→ INSTRUCTIONS FOR THE TASK:
Using the records below, quote only the span that opens with the line containing "now rewrite !Zstar.pow_1_l, Zstar.mul_1_l." and closes with the line containing "unfold g. rewrite", exactly and inclusively.

→ MATERIAL FOR THIS EXERCISE:
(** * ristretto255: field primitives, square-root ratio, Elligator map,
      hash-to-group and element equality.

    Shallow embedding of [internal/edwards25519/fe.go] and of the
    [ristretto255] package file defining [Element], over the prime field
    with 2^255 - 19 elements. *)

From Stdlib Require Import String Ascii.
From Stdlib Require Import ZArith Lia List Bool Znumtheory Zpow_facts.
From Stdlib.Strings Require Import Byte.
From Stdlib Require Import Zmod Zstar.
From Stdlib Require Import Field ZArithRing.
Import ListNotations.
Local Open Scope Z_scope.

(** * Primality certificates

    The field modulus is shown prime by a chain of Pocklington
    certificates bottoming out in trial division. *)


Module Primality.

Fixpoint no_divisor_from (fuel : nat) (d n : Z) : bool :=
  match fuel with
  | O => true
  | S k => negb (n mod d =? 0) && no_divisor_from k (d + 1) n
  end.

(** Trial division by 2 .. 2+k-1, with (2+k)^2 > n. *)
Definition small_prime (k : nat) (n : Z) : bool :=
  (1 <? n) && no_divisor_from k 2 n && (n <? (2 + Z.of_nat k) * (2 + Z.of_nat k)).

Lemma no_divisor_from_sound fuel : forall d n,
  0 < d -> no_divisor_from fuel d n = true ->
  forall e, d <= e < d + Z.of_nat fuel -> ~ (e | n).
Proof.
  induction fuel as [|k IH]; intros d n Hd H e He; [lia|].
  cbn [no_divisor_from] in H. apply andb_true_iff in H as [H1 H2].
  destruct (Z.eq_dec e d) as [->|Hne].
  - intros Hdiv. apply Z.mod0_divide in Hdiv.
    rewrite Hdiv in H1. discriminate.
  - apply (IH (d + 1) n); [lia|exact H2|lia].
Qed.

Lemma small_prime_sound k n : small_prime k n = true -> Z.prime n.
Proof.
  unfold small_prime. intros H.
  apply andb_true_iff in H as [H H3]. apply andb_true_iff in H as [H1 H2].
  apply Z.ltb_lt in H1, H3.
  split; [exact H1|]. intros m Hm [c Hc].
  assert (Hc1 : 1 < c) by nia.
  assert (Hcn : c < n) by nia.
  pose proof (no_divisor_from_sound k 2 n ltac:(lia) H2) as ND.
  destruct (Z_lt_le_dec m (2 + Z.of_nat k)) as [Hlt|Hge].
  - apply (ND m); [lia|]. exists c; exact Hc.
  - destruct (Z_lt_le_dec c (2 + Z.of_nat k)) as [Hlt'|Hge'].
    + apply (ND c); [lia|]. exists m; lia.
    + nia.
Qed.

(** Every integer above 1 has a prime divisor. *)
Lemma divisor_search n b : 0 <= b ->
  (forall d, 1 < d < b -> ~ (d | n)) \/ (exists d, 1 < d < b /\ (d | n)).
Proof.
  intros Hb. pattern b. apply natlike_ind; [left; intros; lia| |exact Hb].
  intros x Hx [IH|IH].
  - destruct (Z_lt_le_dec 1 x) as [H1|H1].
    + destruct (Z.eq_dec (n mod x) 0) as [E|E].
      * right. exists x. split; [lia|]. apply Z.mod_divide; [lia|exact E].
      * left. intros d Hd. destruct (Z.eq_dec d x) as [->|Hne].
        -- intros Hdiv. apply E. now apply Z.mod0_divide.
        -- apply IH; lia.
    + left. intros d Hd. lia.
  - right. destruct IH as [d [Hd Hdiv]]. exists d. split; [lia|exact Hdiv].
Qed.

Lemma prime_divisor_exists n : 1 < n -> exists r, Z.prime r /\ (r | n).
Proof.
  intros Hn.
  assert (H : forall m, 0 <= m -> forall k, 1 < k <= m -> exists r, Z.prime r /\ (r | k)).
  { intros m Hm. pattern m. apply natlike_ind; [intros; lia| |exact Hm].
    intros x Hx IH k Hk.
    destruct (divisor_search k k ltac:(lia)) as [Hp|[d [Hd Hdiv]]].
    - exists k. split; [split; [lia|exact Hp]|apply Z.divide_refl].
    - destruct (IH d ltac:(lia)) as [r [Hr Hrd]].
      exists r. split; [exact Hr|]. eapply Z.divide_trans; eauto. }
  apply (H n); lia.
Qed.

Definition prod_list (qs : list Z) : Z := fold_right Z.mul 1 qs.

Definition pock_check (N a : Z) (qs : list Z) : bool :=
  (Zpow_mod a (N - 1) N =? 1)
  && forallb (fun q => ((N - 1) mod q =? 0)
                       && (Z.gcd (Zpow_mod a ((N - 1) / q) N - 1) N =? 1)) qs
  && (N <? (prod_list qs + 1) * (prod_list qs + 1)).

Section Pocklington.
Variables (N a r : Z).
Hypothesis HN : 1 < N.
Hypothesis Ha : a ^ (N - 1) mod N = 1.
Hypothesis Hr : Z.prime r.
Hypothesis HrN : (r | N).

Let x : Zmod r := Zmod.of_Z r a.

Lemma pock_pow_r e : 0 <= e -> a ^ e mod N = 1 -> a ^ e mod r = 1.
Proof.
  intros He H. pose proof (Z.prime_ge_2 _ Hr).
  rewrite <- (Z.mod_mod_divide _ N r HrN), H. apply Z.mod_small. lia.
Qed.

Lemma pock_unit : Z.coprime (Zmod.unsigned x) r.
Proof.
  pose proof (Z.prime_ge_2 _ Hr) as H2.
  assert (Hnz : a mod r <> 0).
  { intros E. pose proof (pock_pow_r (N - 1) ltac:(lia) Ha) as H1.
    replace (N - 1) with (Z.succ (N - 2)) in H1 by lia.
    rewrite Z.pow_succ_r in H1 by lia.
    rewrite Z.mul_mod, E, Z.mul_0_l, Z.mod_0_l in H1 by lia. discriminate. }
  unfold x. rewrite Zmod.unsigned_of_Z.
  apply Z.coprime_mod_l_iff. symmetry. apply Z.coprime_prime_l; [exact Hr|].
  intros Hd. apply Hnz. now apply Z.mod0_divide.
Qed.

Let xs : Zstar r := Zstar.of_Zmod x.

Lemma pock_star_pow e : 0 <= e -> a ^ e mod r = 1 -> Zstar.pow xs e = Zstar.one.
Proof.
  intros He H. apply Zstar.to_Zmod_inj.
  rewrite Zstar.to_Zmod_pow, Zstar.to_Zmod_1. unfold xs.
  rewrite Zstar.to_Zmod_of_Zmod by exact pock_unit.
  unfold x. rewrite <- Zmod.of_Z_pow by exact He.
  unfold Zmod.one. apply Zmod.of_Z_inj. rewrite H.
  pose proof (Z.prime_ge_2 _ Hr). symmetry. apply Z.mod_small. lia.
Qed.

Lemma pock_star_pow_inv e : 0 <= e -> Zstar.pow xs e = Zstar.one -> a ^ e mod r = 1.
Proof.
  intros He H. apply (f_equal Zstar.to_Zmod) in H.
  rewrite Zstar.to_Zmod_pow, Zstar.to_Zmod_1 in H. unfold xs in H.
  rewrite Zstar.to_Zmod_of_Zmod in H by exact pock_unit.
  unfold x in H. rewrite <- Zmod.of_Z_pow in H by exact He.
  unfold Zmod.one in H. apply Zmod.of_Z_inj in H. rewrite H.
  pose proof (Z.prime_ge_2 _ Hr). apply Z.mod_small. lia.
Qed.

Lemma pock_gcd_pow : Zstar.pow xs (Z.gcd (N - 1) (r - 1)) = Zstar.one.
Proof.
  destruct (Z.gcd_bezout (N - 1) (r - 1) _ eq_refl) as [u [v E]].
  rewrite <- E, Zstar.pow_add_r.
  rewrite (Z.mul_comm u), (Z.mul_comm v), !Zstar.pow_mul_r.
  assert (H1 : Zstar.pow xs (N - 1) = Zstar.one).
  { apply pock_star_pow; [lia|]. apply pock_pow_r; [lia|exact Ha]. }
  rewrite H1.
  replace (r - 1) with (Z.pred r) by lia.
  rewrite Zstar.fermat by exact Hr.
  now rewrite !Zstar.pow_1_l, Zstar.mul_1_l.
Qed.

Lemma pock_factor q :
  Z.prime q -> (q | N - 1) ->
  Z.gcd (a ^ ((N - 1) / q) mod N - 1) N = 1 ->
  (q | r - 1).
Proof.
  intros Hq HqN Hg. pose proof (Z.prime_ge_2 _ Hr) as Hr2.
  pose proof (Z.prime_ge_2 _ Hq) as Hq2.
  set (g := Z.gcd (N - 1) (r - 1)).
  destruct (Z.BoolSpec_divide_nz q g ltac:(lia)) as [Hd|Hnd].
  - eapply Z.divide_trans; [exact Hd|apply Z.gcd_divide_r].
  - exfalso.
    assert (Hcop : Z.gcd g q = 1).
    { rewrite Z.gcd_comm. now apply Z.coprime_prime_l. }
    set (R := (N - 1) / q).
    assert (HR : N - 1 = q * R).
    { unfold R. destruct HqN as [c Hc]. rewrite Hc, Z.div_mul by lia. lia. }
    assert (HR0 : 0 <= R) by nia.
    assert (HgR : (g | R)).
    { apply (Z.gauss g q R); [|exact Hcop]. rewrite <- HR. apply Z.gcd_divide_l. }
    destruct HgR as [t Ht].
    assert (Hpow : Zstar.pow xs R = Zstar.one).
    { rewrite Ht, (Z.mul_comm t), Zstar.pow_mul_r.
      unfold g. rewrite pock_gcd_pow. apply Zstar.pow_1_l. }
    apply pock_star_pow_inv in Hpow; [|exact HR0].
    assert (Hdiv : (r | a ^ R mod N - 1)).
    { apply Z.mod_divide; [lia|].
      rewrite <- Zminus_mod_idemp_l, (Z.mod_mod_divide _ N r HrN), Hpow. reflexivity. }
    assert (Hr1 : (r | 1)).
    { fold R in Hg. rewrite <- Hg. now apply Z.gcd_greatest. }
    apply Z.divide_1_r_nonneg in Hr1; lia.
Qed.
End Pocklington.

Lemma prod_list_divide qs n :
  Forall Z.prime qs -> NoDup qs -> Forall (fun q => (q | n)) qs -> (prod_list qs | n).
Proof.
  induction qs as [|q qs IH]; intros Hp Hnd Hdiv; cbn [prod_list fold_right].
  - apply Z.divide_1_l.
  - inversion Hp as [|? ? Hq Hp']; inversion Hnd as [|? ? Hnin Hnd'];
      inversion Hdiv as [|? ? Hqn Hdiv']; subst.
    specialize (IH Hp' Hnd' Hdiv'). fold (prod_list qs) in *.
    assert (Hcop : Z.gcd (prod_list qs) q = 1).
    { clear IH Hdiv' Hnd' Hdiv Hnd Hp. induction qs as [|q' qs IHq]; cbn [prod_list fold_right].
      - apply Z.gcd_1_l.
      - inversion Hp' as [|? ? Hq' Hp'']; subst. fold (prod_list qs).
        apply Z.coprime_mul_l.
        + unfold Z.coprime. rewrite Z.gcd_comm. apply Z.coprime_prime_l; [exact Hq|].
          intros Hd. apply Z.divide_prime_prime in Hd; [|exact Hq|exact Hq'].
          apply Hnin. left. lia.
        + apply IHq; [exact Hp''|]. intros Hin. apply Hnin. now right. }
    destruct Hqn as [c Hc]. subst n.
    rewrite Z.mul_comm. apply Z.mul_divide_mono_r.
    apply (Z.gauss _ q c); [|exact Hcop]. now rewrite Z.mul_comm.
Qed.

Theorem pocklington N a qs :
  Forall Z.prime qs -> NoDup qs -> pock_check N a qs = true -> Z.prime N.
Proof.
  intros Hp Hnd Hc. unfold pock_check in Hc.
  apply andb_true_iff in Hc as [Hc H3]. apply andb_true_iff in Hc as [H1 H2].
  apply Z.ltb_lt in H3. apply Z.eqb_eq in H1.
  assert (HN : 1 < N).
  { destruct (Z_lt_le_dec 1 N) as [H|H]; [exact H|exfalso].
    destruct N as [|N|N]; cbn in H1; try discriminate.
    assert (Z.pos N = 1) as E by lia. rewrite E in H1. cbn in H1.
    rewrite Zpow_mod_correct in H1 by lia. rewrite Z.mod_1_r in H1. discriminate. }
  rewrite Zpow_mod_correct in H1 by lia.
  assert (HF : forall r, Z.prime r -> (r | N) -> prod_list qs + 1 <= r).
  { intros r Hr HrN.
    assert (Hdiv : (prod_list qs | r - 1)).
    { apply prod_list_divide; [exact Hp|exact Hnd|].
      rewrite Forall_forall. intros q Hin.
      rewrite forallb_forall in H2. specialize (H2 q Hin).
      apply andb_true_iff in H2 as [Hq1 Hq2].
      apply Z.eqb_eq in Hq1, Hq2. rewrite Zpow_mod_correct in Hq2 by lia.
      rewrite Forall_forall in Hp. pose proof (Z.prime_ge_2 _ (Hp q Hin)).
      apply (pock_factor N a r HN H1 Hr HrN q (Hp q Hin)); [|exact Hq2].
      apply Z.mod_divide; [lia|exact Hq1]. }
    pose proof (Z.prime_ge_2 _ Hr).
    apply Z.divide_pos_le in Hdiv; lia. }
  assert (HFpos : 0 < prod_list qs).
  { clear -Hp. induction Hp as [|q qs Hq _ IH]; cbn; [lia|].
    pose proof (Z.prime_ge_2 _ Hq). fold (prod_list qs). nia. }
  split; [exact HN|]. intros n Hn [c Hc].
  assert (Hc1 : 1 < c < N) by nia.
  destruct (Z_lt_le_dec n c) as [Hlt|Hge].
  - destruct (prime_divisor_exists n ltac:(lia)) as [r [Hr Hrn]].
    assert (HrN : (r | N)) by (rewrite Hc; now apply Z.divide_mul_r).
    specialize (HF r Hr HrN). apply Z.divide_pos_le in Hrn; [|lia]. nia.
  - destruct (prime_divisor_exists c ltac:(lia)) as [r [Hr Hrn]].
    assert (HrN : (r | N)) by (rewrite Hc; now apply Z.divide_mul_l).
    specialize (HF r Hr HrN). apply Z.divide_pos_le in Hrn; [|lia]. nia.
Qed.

→ EXERCISE SOLUTION:
  now rewrite !Zstar.pow_1_l, Zstar.mul_1_l.
Qed.

Lemma pock_factor q :
  Z.prime q -> (q | N - 1) ->
  Z.gcd (a ^ ((N - 1) / q) mod N - 1) N = 1 ->
  (q | r - 1).
Proof.
  intros Hq HqN Hg. pose proof (Z.prime_ge_2 _ Hr) as Hr2.
  pose proof (Z.prime_ge_2 _ Hq) as Hq2.
  set (g := Z.gcd (N - 1) (r - 1)).
  destruct (Z.BoolSpec_divide_nz q g ltac:(lia)) as [Hd|Hnd].
  - eapply Z.divide_trans; [exact Hd|apply Z.gcd_divide_r].
  - exfalso.
    assert (Hcop : Z.gcd g q = 1).
    { rewrite Z.gcd_comm. now apply Z.coprime_prime_l. }
    set (R := (N - 1) / q).
    assert (HR : N - 1 = q * R).
    { unfold R. destruct HqN as [c Hc]. rewrite Hc, Z.div_mul by lia. lia. }
    assert (HR0 : 0 <= R) by nia.
    assert (HgR : (g | R)).
    { apply (Z.gauss g q R); [|exact Hcop]. rewrite <- HR. apply Z.gcd_divide_l. }
    destruct HgR as [t Ht].
    assert (Hpow : Zstar.pow xs R = Zstar.one).
    { rewrite Ht, (Z.mul_comm t), Zstar.pow_mul_r.
      unfold g. rewrite pock_gcd_pow. apply Zstar.pow_1_l. }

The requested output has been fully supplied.